Objectives: 1) To determine fundamental statistical knowledge and skills that health researchers should have and that should be assessed in terms of SE; 2) To draw up a list of attitudes that health researchers may have toward statistics.
Material and Methods: Forty-one items for SE and 27 items for ATT were first formulated and submitted to 25 panellists to obtain consensus using a Delphi method. These items were developed from current literature such as SATS-36, Current Statistics Self-efficacy (CSSE) or the statistical competencies in medical research listed by Oster and Enders (2018). The panellists were selected among biostatisticians, psychometricians and health researchers from country's French-speaking universities using a snowball sampling.
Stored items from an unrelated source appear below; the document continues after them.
Definition demo_start : gmap Z Node :=
  <[1 := new_node demo_limits true]> (<[2 := new_node demo_limits true]>
    {[ 3 := new_node demo_limits true ]}).

(** Node 1 proposes, node 2 validates, node 1 commits and is about to return. *)
Definition demo_asked : gmap Z Node :=
  default ∅ (run_in demo_limits 1 0 (Some (TRegister [97] demo_pid 3)) (replicate 16 (demo_oracle 0)) demo_start).
Definition demo_voted : gmap Z Node :=
  default ∅ (run_in demo_limits 2 0 (Some (THandle 1 (GlobalRegisterPrepare demo_proposal)))
               (replicate 4 (demo_oracle 0)) demo_asked).
Definition demo_counted : gmap Z Node :=
  default ∅ (run_in demo_limits 1 1 (Some (THandle 2 (GlobalRegisterResponse 1 1 2 RegSuccess)))
               [demo_oracle 0] demo_voted).
Definition demo_registered : gmap Z Node :=
  default ∅ (run_in demo_limits 1 0 None (replicate 7 (demo_oracle 0)) demo_counted).

Lemma demo_oracles_ok m : Forall oracle_ok (replicate m (demo_oracle 0)).
Proof. apply Forall_replicate, demo_oracle_ok. Qed.

Lemma demo_registered_reachable : rtc (cluster_step demo_limits) demo_start demo_registered.
Proof.
  transitivity demo_asked.
  { apply (run_in_steps _ 1 0 (Some (TRegister [97] demo_pid 3)) (replicate 16 (demo_oracle 0)));
      [apply demo_oracles_ok| |by vm_compute].
    split; [|done]. by intros N [= <-]. }
  transitivity demo_voted.
  { apply (run_in_steps _ 2 0 (Some (THandle 1 (GlobalRegisterPrepare demo_proposal)))
      (replicate 4 (demo_oracle 0))); [apply demo_oracles_ok| |by vm_compute].
    split; [by vm_compute; intros N [= <-]|].
    eexists (default (new_node demo_limits true) (demo_asked !! 1)), _. split; [by vm_compute|].
    apply (list_elem_of_lookup_2 _ 1). by vm_compute. }
  transitivity demo_counted.
  { apply (run_in_steps _ 1 1 (Some (THandle 2 (GlobalRegisterResponse 1 1 2 RegSuccess))) [demo_oracle 0]);
      [apply list.Forall_singleton, demo_oracle_ok| |by vm_compute].
    split; [by vm_compute; intros N [= <-]|].
    eexists (default (new_node demo_limits true) (demo_voted !! 2)), _. split; [by vm_compute|].
    apply (list_elem_of_lookup_2 _ 1). by vm_compute. }
  apply (run_in_steps _ 1 0 None (replicate 7 (demo_oracle 0))); [apply demo_oracles_ok|done|by vm_compute].
Qed.

Lemma demo_few_requests : few_requests demo_registered.
Proof.
  assert (map_Forall (fun _ N => (length (requests_of (history N)) <= 1)%nat) demo_registered) as Hall.
  { apply (bool_decide_unpack _). by vm_compute. }
  intros n N HN. specialize (Hall n N HN). simpl in Hall. lia.
Qed.

Lemma demo_start_ok : cluster_start demo_limits demo_start.
Proof.
  intros n N. unfold demo_start. rewrite !lookup_insert, lookup_singleton.
  repeat case_decide; intros [= <-]; by exists true.
Qed.

Lemma tracked_nil s : (∀ c, c ∈ spec_children (spec s) → proc_of s (id c) = None) → tracked s = [].
Proof.
  unfold tracked. generalize (spec_children (spec s)) as cs. induction cs as [|c cs IH]; intros Hc; [done|].
  csimpl. pose proof (Hc c ltac:(left)) as Hp. unfold proc_of in Hp.
  rewrite (Hp : (st ← children s !! id c; process st) = None). apply IH. intros c' ?. apply Hc. by right.
Qed.

(** An orderly shutdown leaves no process. *)
Lemma shutdown_spec w :
  ready w → wps (shutdown multi_thread polls) w
    (fun r w' => settles w w' ∧ (r = Ok tt → tracked (sup w') = [])).
Proof.
  intros Hready. apply wp_bind, wp_get. eapply wp_mono; [by apply shutdown_each_spec|].
  intros r w' [Hm Hr]. split; [done|]. intros ->. apply tracked_nil. intros c Hc.
  apply (Hr eq_refl). left. rewrite elem_of_reverse, <- (moves_spec _ _ _ _ _ _ (Hm 0%nat)).
  apply list_elem_of_fmap. eauto.
Qed.

Lemma count_active_spec sts w : wps (count_active sts) w (fun _ w' => ∃ l, calm w w' l).
Proof.
  revert w. induction sts as [|st sts IH]; intros w; [by eexists; apply calm_refl|].
  apply wp_bind. assert (wps (is_running (Some st)) w (fun _ w' => ∃ l, calm w w' l)) as Hrun.
  { unfold is_running. simpl. destruct (process st); [|by eexists; apply calm_refl].
    eapply wp_mono; [apply registered_spec|]. intros b w' Hc. eexists. exact Hc. }
  eapply wp_mono; [exact Hrun|]. intros b w1 [l1 H1].
  apply wp_bind. eapply wp_mono; [apply IH|]. intros n w2 [l2 H2]. apply wp_ret.
  eexists. by eapply calm_trans.
Qed.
They were asked to rate each item using a 7-Likert scale (strongly disagree to strongly agree). Consensus threshold was set at median ≥ 6 and interquartile range (IQR) ≤ 1. The total of round was set at 3, each lasting 3-4 weeks. Stability judgement was tested between the 1st and 2nd round using a Wilcoxon signed-rank test.
Results: A total of 23 panellists (92%) took part in the 1st round. Consensus was reached on fundamental skills such as identifying a variable’s measurement scale, distinguishing between population and sample parameters, and differentiating correlation from causality. The panellists also emphasized that researchers must be able to understand, interpret, communicate and produce descriptive or basic inferential statistics, while recognizing their limitations with complex analyses and consulting a biostatistician when needed. This item, not initially proposed, was widely mentioned in the experts' comments and will be added in the 2nd round (November 2025). Finally, the experts also agreed that researchers must acknowledge the usefulness of statistics in their training. During the 2nd round, 25 new items for SE and 41 for ATT were proposed to the panellists based on their comments, in addition to the previous items. These included skills on position or dispersion parameters, or confidence intervals. Attitudes related to effort and discouragement (to learn statistics) or overconfidence were also added. At the end of the 2nd round, the same trends were observed for the skills, with judgment stability and a consensus among 21 (91%) experts on the added items. Same trends also for attitudes, although a new consensus was reached on items related to difficulty (in learning) and effort. Finally, only items (11 for SE and 34 for ATT) that did not reach consensus or were modified and added based on comments from the 2nd round will be proposed to experts during the 3rd round (January 2026).
Conclusion: A strong and consistent consensus emerged on essential biostatistical competencies and attitudes in health research. The final round will address the remaining items to finalize the framework.